Non profit chief executive

Amanda Pullinger is Chief Executive Officer of Debbie's Dream Foundation: Curing Stomach Cancer, as of December 2025.

She is also the Co-Founder and Principal of Global Female Investors Management LLC, a global firm focused on increasing the number of female investors across asset classes. The Global Female Investors Network (GFIN) serves female risk takers across asset classes, enabling global connectivity to peers, and access to career and business opportunities.

She is the Former Chief Executive Officer of 100 Women in Finance, previously 100 Women in Hedge Funds. Pullinger led the organization in its growth from a few hundred members in New York to over 30,000 registered members in 32 locations across five continents. 100 Women launched its new name and branding at the Closing Bell of the NYSE on 14 December 2016. In 2009, she succeeded in bringing in Britain’s Prince William as the Patron of 100 Women in Hedge Funds. Pullinger welcomed William and his wife Catherine (the then-Duke and Duchess of Cambridge) to the 100WHF's London Gala in 2011. In late 2012, it was announced that the Duke and Duchess of Cambridge and Prince Harry would all be Patrons of 100WHF's Philanthropic Initiatives beginning in January 2013. In October 2013, a day after the christening of Prince George, Pullinger welcomed the Duchess of Cambridge to 100WHF's London Gala for the benefit of Action on Addiction. She then welcomed the Duchess of Cambridge to 100WHF's 2015 Gala in London for the benefit of The Art Room.

In addition to 100 Women in Hedge Funds, Pullinger has worked with other organizations, such as the American Red Cross of Greater New York, to encourage volunteerism amongst female business leaders.
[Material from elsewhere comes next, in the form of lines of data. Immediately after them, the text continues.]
(* ===== verification/MessageProcessing.v ===== *)
(** * The message processor: model

    [datapath/src/message_processing.rs] and [datapath/src/errors.rs].

    The state behind the numbers a connection holds is kept here: the mpsc
    channels (their queue, and whether the receiver is still there) and the
    cancellation tokens. A handler runs to its end without interleaving; a full
    channel only delays a send, so the queue has no bound in the model. A
    spawned [process_stream] task is an entry of [mp_tasks]; [stream_event] is
    one turn of its [select!] loop on the event that won, including what follows
    the loop.

    Parameters: the OpenTelemetry propagator and whether spans are recorded
    ([Telemetry]), the gRPC transport ([Transport]; the outcomes of opening a
    channel are arguments), and the hash functions. *)
From stdpp Require Import base list gmap strings numbers option sets.
From S2P Require Import Prelude Proto Encoder Messages Pool ConnectionTable.
From S2P Require Import RemoteSubscriptions SubscriptionTable Forwarder.

Open Scope string_scope.
Inductive DataPathError : Type :=
| ConnectionError (s : string)
| DisconnectionError (s : string)
| UnknownMsgType (s : string)
| InvalidMessage (s : string)
| ErrorSettingInConnection (s : string)
| SubscriptionError (s : string)
| UnsubscriptionError (s : string)
| PublicationError (s : string)
| CommandError (s : string)
| ConnectionNotFound (s : string)
| WrongChannelType
| MessageSendError (s : string)
| StreamError (s : string)
| ProcessingError (s : string).

(** The [Display] of [thiserror]. *)
Definition DataPathError_fmt (e : DataPathError) : string :=
  match e with
  | ConnectionError s => "connection error: " +:+ s
  | DisconnectionError s => "disconnection error: " +:+ s
  | UnknownMsgType s => "unkwon message type " +:+ s
  | InvalidMessage s => "invalid message: " +:+ s
  | ErrorSettingInConnection _ => "unable to set incoming connection"
  | SubscriptionError s => "error handling subscription: " +:+ s
  | UnsubscriptionError s => "error handling unsubscription: " +:+ s
  | PublicationError s => "error handling publish: " +:+ s
  | CommandError s => "error parsing command message: " +:+ s
  | ConnectionNotFound s => "connection not found: " +:+ s
  | WrongChannelType => "wrong channel type"
  | MessageSendError s => "error sending message: " +:+ s
  | StreamError s => "stream error: " +:+ s
  | ProcessingError s => "error processing message: " +:+ s
  end.

(** [{:?}] of an ASCII string: quoted, with the escapes of [char::escape_debug]. *)
Definition escape_debug (c : Ascii.ascii) : string :=
  let n := Ascii.N_of_ascii c in
  if decide (n = 34)%N then "\" +:+ String c ""
  else if decide (n = 92)%N then "\\"
  else if decide (n = 10)%N then "\n"
  else if decide (n = 13)%N then "\r"
  else if decide (n = 9)%N then "\t"
  else if decide (n = 0)%N then "\0"
  else if decide (n < 32 \/ n = 127)%N then "\u{" +:+ fmt_hex n +:+ "}"
  else String c "".
Definition dquote : string := String (Ascii.ascii_of_N 34) "".
Definition fmt_debug_str (s : string) : string :=
  dquote +:+ String.concat "" (escape_debug <$> String.list_ascii_of_string s) +:+ dquote.

(** The derived [Debug]. *)
Definition DataPathError_debug (e : DataPathError) : string :=
  let tuple name s := name +:+ "(" +:+ fmt_debug_str s +:+ ")" in
  match e with
  | ConnectionError s => tuple "ConnectionError" s
  | DisconnectionError s => tuple "DisconnectionError" s
  | UnknownMsgType s => tuple "UnknownMsgType" s
  | InvalidMessage s => tuple "InvalidMessage" s
  | ErrorSettingInConnection s => tuple "ErrorSettingInConnection" s
  | SubscriptionError s => tuple "SubscriptionError" s
  | UnsubscriptionError s => tuple "UnsubscriptionError" s
  | PublicationError s => tuple "PublicationError" s
  | CommandError s => tuple "CommandError" s
  | ConnectionNotFound s => tuple "ConnectionNotFound" s
  | WrongChannelType => "WrongChannelType"
  | MessageSendError s => tuple "MessageSendError" s
  | StreamError s => tuple "StreamError" s
  | ProcessingError s => tuple "ProcessingError" s
  end.
Lemma state_reachable : rtc dp_step MessageProcessor_new state.
Proof.
destruct (after_done register_local_connection MessageProcessor_new) as [r1 Hr1]; [by vm_compute|].
destruct (after_done register_local_connection s1) as [r2 Hr2]; [by vm_compute|].
destruct (after_done (connect (Some cfg) None None [false; true]) s2) as [r3 Hr3]; [by vm_compute|].
destruct (after_done (stream_event 3 (Received (sub_msg (Some 2%N)) 0 0)) s3) as [[] Hr4]; [by vm_compute|].
destruct (mp_tasks s3 !! 3%N) as [task|] eqn:Ht; [|by vm_compute in Ht].
apply (rtc_l dp_step _ s1); [exact (StepLocal _ _ _ Hr1)|].
apply (rtc_l dp_step _ s2); [exact (StepLocal _ _ _ Hr2)|].
apply (rtc_l dp_step _ s3); [exact (StepConnect _ _ _ _ _ _ _ Hr3)|]. apply rtc_once.
refine (StepEvent s3 state 3%N task (Received (sub_msg (Some 2%N)) 0 0) Ht _ Hr4).
intros S _. apply sub_event_ok.
Qed.
Lemma state_inv : exists S, dp_inv state S.
Proof. apply reachable_inv, state_reachable. Qed.

Lemma pub_traceable : traceable pub_msg.
Proof.
split; [|intros _; by eexists].
eexists _, _, _. split; [done|]. split; [done|]. split; [done|]. by eexists.
Qed.
Lemma sub_traceable fwd : traceable (sub_msg fwd).
Proof.
split; [|intros _; by eexists].
eexists _, _, _. split; [done|]. split; [done|]. by split.
Qed.
End Demo.

Lemma data_plane_safe_witness :
  exists S s' tx, dp_inv (H1:=demo_transport) Demo.state S /\
    @open_channel demo_transport None None Demo.state = Done (s', tx).
Proof.
  destruct (@data_plane_safe toy_hasher hash_iter_sorted demo_transport demo_telemetry Demo.state
    Demo.state_reachable) as (S&Hinv&_&_&Hopen&_).
  destruct (Hopen None None) as (s'&tx&Hs'&_). exists S, s', tx. exact (conj Hinv Hs').
Defined.


Lemma subscribe_handled_witness :
  exists S s' res, mp_inv (H1:=demo_transport) Demo.state S /\
    @handle_new_message toy_hasher hash_iter_sorted demo_transport demo_telemetry
      1 true (Demo.sub_msg None) 0 0 Demo.state = Done (s', res) /\ res = Ok tt.
Proof.
  destruct Demo.state_inv as [S [Hinv _]].
  assert (Hc : is_Some (get_connection (mp_forwarder Demo.state) 1)) by (vm_compute; by eexists).
  destruct Hc as [c Hc].
  destruct (@subscribe_handled toy_hasher hash_iter_sorted demo_transport demo_telemetry
    Demo.state S 1%N true (Demo.sub_msg None) _ (Demo.sub_header None) _
    (ProtoAgent_from_type Demo.app_type (Some 5%N)) c 0 0 Hinv (Demo.sub_traceable None)
    eq_refl eq_refl eq_refl eq_refl Hc) as (s'&res&Hh&_&Hres&_).
  exists S, s', res. exact (conj Hinv (conj Hh Hres)).
Defined.

Lemma stream_end_drops_witness :
  exists s', @stream_event toy_hasher hash_iter_sorted demo_transport demo_telemetry
      3 Cancelled Demo.state = Done (s', tt) /\
    get_connection (mp_forwarder s') 0 = None.
Proof.
  destruct Demo.state_inv as [S Hinv].
  destruct (@stream_end_drops toy_hasher hash_iter_sorted demo_transport demo_telemetry
    Demo.state S 3%N (@mkTask demo_transport 0 None 2 true) Cancelled Hinv) as (s'&Hs'&_&_&Hc&_).
  - vm_compute. reflexivity.
  - right. left. reflexivity.
  - exists s'. exact (conj Hs' Hc).
Defined.

Lemma reconnect_restores_witness :
  exists s' i, @stream_event toy_hasher hash_iter_sorted demo_transport demo_telemetry
      11 (EndOfStream (Connecting [false; false; true])) Demo.state = Done (s', tt) /\
    @queue demo_transport s' 2 = Some [i].
Proof.
  destruct Demo.state_inv as [S Hinv].
  destruct (@reconnect_restores toy_hasher hash_iter_sorted demo_transport demo_telemetry
    Demo.state S 11%N (@mkTask demo_transport 2 (Some Demo.cfg) 10 false) Demo.cfg
    [false; false; true] Hinv) as (s'&Hs'&_&_&_&(items&Hq&Hf2)&_).
  - vm_compute. reflexivity.
  - reflexivity.
  - reflexivity.
  - assert (Hinfos : (map_to_list (get_subscriptions_forwarded_on_connection
        (mp_forwarder Demo.state) 2)).*2 =
      [mkSubscriptionInfo (mkAgent (AgentType_from_proto (ProtoAgent_from_type Demo.app_type None)) 1)
         (mkAgent Demo.app_type 5)]) by (vm_compute; reflexivity).
    cbn [tk_conn_index]. intros i r Hr. apply elem_of_map_to_list in Hr.
    apply (list_elem_of_fmap_2 snd) in Hr. rewrite Hinfos in Hr.
    apply list_elem_of_singleton in Hr. cbn [snd] in Hr. subst r. split.
    + exists "org"%string, "ns"%string, "app"%string. reflexivity.
    + vm_compute. discriminate.
  - exists s'. destruct items as [|i [|]].
    + exfalso. apply Forall2_length in Hf2. vm_compute in Hf2. discriminate.
    + exists i. exact (conj Hs' Hq).
    + exfalso. apply Forall2_length in Hf2. vm_compute in Hf2. discriminate.
Defined.

Lemma invalid_message_rejected_witness :
  exists s', @stream_event toy_hasher hash_iter_sorted demo_transport demo_telemetry
      3 (Received (mkProtoMessage ∅ None) 0 0) Demo.state = Done (s', tt).
Proof.
  assert (Hc : exists c, get_connection (mp_forwarder Demo.state) 0 = Some c /\ cn_channel c = Server 1)
    by (vm_compute; eexists; split; reflexivity).
  destruct Hc as (c&Hc&Htx). eexists.
  apply (@invalid_message_rejected toy_hasher hash_iter_sorted demo_transport demo_telemetry
    Demo.state 3%N (@mkTask demo_transport 0 None 2 true) (mkProtoMessage ∅ None) 0 0
    MessageTypeNotFound c 1%N []); [vm_compute; reflexivity|reflexivity|exact Hc|exact Htx|].
  vm_compute. reflexivity.
Defined.

Lemma publish_stops_at_closed_channel_witness :
  exists s s', @close_channel demo_transport 1 Demo.state = Done (s, tt) /\
    @handle_new_message toy_hasher hash_iter_sorted demo_transport demo_telemetry
      1 true Demo.pub_msg 0 0 s = Done (s', Err (ProcessingError
        "error handling publish: error sending message: channel closed")).
Proof.
  destruct (Demo.after_done (@close_channel demo_transport 1) Demo.state eq_refl) as [[] Hc].
  destruct Demo.state_inv as [S [Hinv0 _]].
  destruct (@close_channel_inv demo_transport Demo.state S 1%N Hinv0) as (s&Hs&Hinv&Hf&_).
  assert (Hstate : s = Demo.after (@close_channel demo_transport 1) Demo.state) by congruence.
  destruct (@publish_stops_at_closed_channel toy_hasher hash_iter_sorted demo_transport demo_telemetry
    s S 1%N true Demo.pub_msg Demo.pub_body Demo.pub_header
    (ProtoAgent_from_type Demo.app_type (Some 5%N)) 0 0 [] 0%N [] Hinv Demo.pub_traceable
    eq_refl eq_refl eq_refl eq_refl) as (s'&copy&Hh&_).
  - rewrite Hf. vm_compute. reflexivity.
  - intros j Hj. apply elem_of_nil in Hj. destruct Hj.
  - rewrite Hf. vm_compute. eexists. reflexivity.
  - rewrite Hstate. vm_compute. reflexivity.
  - exists s, s'. exact (conj Hs Hh).
Defined.
(* ===== verification/ReceiverBuffer.v ===== *)
(** * The receiver buffer of a streaming session

    [service/src/receiver_buffer.rs]: reorders the messages of a stream, detects
    losses and releases messages to the application in order of their ids.
    Message ids are [usize] values obtained from a [u32]; the initial value of
    [last_sent] is [usize::MAX], so that [last_sent + 1] overflows there: it
    panics when the crate is built with overflow checks and wraps to 0 without
    ([overflow_checks]). Everywhere else the ids stay far below that. *)
From stdpp Require Import base list gmap strings numbers option sets.
From S2P Require Import Prelude Proto Messages.

(** Whether arithmetic overflow is checked at run time (debug builds). *)
Class BuildProfile : Type := { overflow_checks : bool }.

Record ReceiverBuffer : Type := mkReceiverBuffer {
  last_sent : N;
  first_entry : nat;
  lost_msgs : gset N;
  buffer : list (option ProtoMessage);
}.

Definition ReceiverBuffer_default : ReceiverBuffer := mkReceiverBuffer usize_max 0 ∅ [].

(** The ids [from..to], as the [u32] values of an RTX list. *)
Definition id_range (from to : N) : list N :=
  (fun i => wrap_u32 (from + N.of_nat i)) <$> seq 0 (N.to_nat (to - from)).

Section model.
Context `{BuildProfile}.

(** [x + 1] on [usize]. *)
Definition incr_usize (x : N) : panics N :=
  if decide (x = usize_max) then
    if overflow_checks then Panic "attempt to add with overflow" else Done 0%N
  else Done (x + 1)%N.

(** The first loop of [release_msgs]: [i] runs from [first_entry] to the end of
    the buffer; [fuel] is the number of entries left. *)
Fixpoint release_loop (fuel i : nat) (b : ReceiverBuffer) (ret : list (option ProtoMessage))
    : panics (ReceiverBuffer * list (option ProtoMessage)) :=
  match fuel with
  | 0 => Done (b, ret)
  | S fuel =>
      match buffer b !! i with
      | Some (Some m) =>
          last ← incr_usize (last_sent b);
          release_loop fuel (i + 1)
            (mkReceiverBuffer last (first_entry b + 1) (lost_msgs b) (<[i := None]> (buffer b)))
            (ret ++ [Some m])
      | _ =>
          next ← incr_usize (last_sent b);
          if decide (next ∈ lost_msgs b) then
            release_loop fuel (i + 1)
              (mkReceiverBuffer next (first_entry b + 1) (lost_msgs b ∖ {[next]}) (buffer b))
              (ret ++ [None])
          else Done (b, ret)
      end
  end.

(** The last loop of [release_msgs]; every turn takes an id out of the set of
    lost messages, whose size is the fuel. *)
Fixpoint release_lost (fuel : nat) (b : ReceiverBuffer) (ret : list (option ProtoMessage))
    : panics (ReceiverBuffer * list (option ProtoMessage)) :=
  match fuel with
  | 0 => Done (b, ret)
  | S fuel =>
      next ← incr_usize (last_sent b);
      if decide (next ∈ lost_msgs b) then
        release_lost fuel
          (mkReceiverBuffer next (first_entry b) (lost_msgs b ∖ {[next]}) (buffer b)) (ret ++ [None])
      else Done (b, ret)
  end.

Definition release_msgs (b : ReceiverBuffer)
    : panics (ReceiverBuffer * list (option ProtoMessage)) :=
  '(b, ret) ← release_loop (length (buffer b) - first_entry b) (first_entry b) b [];
  let b := if decide (first_entry b = length (buffer b))
           then mkReceiverBuffer (last_sent b) 0 (lost_msgs b) [] else b in
  release_lost (S (size (lost_msgs b))) b ret.

Definition internal_on_received_message (b : ReceiverBuffer) (msg_id : N) (msg : option ProtoMessage)
    : panics (ReceiverBuffer * (list (option ProtoMessage) * list N)) :=
  if decide (last_sent b = usize_max \/ (msg_id = last_sent b + 1)%N /\ buffer b = []) then
    match msg with
    | Some m =>
        Done (mkReceiverBuffer msg_id (first_entry b) (lost_msgs b) (buffer b), ([Some m], []))
    | None => Done (b, ([], [wrap_u32 msg_id]))
    end
  else if decide (msg_id <= last_sent b)%N then Done (b, ([], []))
  else if decide (buffer b = []) then
    let missing := N.to_nat (msg_id - (last_sent b + 1)) in
    match msg with
    | Some m =>
        Done (mkReceiverBuffer (last_sent b) 0 (lost_msgs b) (replicate missing None ++ [Some m]),
              ([], id_range (last_sent b + 1) msg_id))
    | None =>
        Done (mkReceiverBuffer (last_sent b) 0 (lost_msgs b) (replicate (missing + 1) None),
              ([], id_range (last_sent b + 1) (msg_id + 1)))
    end
  else
    let len := N.of_nat (length (buffer b) - first_entry b) in
    if decide (msg_id <= last_sent b + len)%N then
      match msg with
      | None => Done (b, ([], []))
      | Some m =>
          let pos := N.to_nat (msg_id - (last_sent b + 1)) + first_entry b in
          match buffer b !! pos with
          | None => Panic "index out of bounds"
          | Some (Some _) => Done (b, ([], []))
          | Some None =>
              '(b, ret) ← release_msgs (mkReceiverBuffer (last_sent b) (first_entry b)
                                          (lost_msgs b) (<[pos := Some m]> (buffer b)));
              Done (b, (ret, []))
          end
      end
    else
      let next := (last_sent b + 1 + len)%N in
      let holes := replicate (N.to_nat (msg_id - next)) None in
      match msg with
      | Some m =>
          Done (mkReceiverBuffer (last_sent b) (first_entry b) (lost_msgs b)
                  (buffer b ++ holes ++ [Some m]), ([], id_range next msg_id))
      | None =>
          Done (mkReceiverBuffer (last_sent b) (first_entry b) (lost_msgs b) (buffer b ++ holes),
                ([], id_range next msg_id ++ [wrap_u32 msg_id]))
      end.

Definition on_received_message (b : ReceiverBuffer) (msg : ProtoMessage)
    : panics (ReceiverBuffer * (list (option ProtoMessage) * list N)) :=
  id ← get_id msg;
  internal_on_received_message b id (Some msg).

Definition on_lost_message (b : ReceiverBuffer) (msg_id : N)
    : panics (ReceiverBuffer * list (option ProtoMessage)) :=
  release_msgs (mkReceiverBuffer (last_sent b) (first_entry b) ({[msg_id]} ∪ lost_msgs b) (buffer b)).

Definition on_beacon_message (b : ReceiverBuffer) (msg_id : N)
    : panics (ReceiverBuffer * list N) :=
  '(b, (_, rtx)) ← internal_on_received_message b msg_id None;
  Done (b, rtx).
End model.

(** ** Invariant *)

(** The id of the message expected at position [i]. *)
Definition id_at (b : ReceiverBuffer) (i : nat) : N :=
  (last_sent b + 1 + N.of_nat (i - first_entry b))%N.

Record rb_inv (b : ReceiverBuffer) : Prop := {
  ri_first : first_entry b <= length (buffer b);
  ri_last : last_sent b = usize_max \/ is_u32 (last_sent b);
  ri_init : buffer b <> [] -> is_u32 (last_sent b);
  ri_ids : forall i m, buffer b !! i = Some (Some m) ->
    first_entry b <= i /\ get_id m = Done (id_at b i) /\ is_u32 (id_at b i);
  ri_lost : forall x, x ∈ lost_msgs b -> is_u32 x;
}.

Lemma ri_empty b : rb_inv b -> buffer b = [] -> first_entry b = 0.
Proof. intros Hinv He. pose proof (ri_first b Hinv) as Hf. rewrite He in Hf. simpl in Hf. lia. Qed.

Lemma rb_inv_default : rb_inv ReceiverBuffer_default.
Proof.
  split; simpl; [done|by left|done|..].
  - intros i m. by rewrite lookup_nil.
  - set_solver.
Qed.

(** [out] is what the application gets after [last]: one entry per id, in order,
    the message with that id or the notice that it is lost. *)
Definition in_order (last : N) (out : list (option ProtoMessage)) (lost : gset N) : Prop :=
  forall j o, out !! j = Some o ->
    let id := (last + 1 + N.of_nat j)%N in
    match o with
    | Some m => get_id m = Done id
    | None => id ∈ lost
    end.

Lemma in_order_nil last lost : in_order last [] lost.
Proof. intros j o. by rewrite lookup_nil. Qed.

Lemma in_order_cons last lost lost' o out :
  match o with Some m => get_id m = Done (last + 1)%N | None => (last + 1)%N ∈ lost end ->
  (forall x, x ∈ lost' -> x ∈ lost) ->
  in_order (last + 1) out lost' -> in_order last (o :: out) lost.
Proof.
  intros Ho Hsub Hout [|j] o' Hj; simpl in Hj.
  - injection Hj as <-. cbv zeta. by rewrite N.add_0_r.
  - specialize (Hout j o' Hj). cbv zeta in *.
    replace (last + 1 + N.of_nat (S j))%N with (last + 1 + 1 + N.of_nat j)%N by lia.
    destruct o'; [done|by apply Hsub].
Qed.

Lemma is_u32_not_max x : is_u32 x -> x <> usize_max.
Proof. unfold is_u32, u32_max, usize_max, u64_max. intros Hx ->. lia. Qed.

Section release.
Context `{BuildProfile}.

Lemma incr_usize_u32 x : is_u32 x -> incr_usize x = Done (x + 1)%N.
Proof. intros Hx. unfold incr_usize. by rewrite decide_False by (by apply is_u32_not_max). Qed.

(** Moving past the entry at [first_entry]. *)
Definition advance (b : ReceiverBuffer) (lost : gset N) : ReceiverBuffer :=
  mkReceiverBuffer (last_sent b + 1) (first_entry b + 1) lost (<[first_entry b := None]> (buffer b)).

Lemma advance_inv b lost :
  rb_inv b -> first_entry b < length (buffer b) -> is_u32 (last_sent b + 1)%N ->
  (forall x, x ∈ lost -> x ∈ lost_msgs b) -> rb_inv (advance b lost).
Proof.
  intros [Hf Hl Hi Hids Hlost] Hlt Hu Hsub. split; simpl.
  - rewrite length_insert. lia.
  - by right.
  - done.
  - intros i m Hm. destruct (decide (i = first_entry b)) as [->|Hne].
    { by rewrite list_lookup_insert_eq in Hm. }
    rewrite list_lookup_insert_ne in Hm by done.
    destruct (Hids i m Hm) as (Hle&Hid&Hiu). unfold id_at in *; simpl.
    replace (last_sent b + 1 + 1 + N.of_nat (i - (first_entry b + 1)))%N
      with (last_sent b + 1 + N.of_nat (i - first_entry b))%N by lia.
    split; [lia|done].
  - intros x Hx. by apply Hlost, Hsub.
Qed.

(** What a release gives: [out] in order, everything not yet released kept. *)
Record release_result (b b' : ReceiverBuffer) (out : list (option ProtoMessage)) : Prop := {
  rr_inv : rb_inv b';
  rr_u32 : is_u32 (last_sent b');
  rr_last : last_sent b' = (last_sent b + N.of_nat (length out))%N;
  rr_out : in_order (last_sent b) out (lost_msgs b);
  rr_lost_sub : forall x, x ∈ lost_msgs b' -> x ∈ lost_msgs b;
  rr_lost : forall x, (last_sent b' < x)%N -> x ∈ lost_msgs b -> x ∈ lost_msgs b';
}.

Lemma release_result_refl b : rb_inv b -> is_u32 (last_sent b) -> release_result b b [].
Proof.
  intros Hinv Hu. split; [done|done| |apply in_order_nil|done|done]. simpl. lia.
Qed.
Pullinger grew up in the UK where she attended Malvern Hall School and Solihull Sixth Form College before reading Modern History at Brasenose College, Oxford. She attended Brasenose at the same time as David Cameron, Camilla Cavendish and Andrew Feldman. Pullinger started her career in the hedge fund industry in New York with Guy Spier as a partner at Aquamarine Capital. From 2000 - 2005 Pullinger served on the board of the Oxford Alumni Association of New York. In January, 2014, she joined the board of the HALO Trust, and was made chairman in May 2014. The HALO Trust is a UK charity that is the world's oldest and largest humanitarian landmine clearance organization. Prince Harry served as its 25th Anniversary Patron.
She was elected as a Director to the Oxford University Alumni Board in September, 2016. She was previously on the board of directors of the Cancer Institute of the NYU Medical Center.

Pullinger received a Lifetime Achievement Award from Markets Media at their 2015 Women in Finance Awards held in NYC.

Pullinger has spoken approvingly of the work of HRH The Countess of Wessex, telling Town and Country, "She actually presents herself as an ordinary person and I think that is increasingly what the royal family needs to do."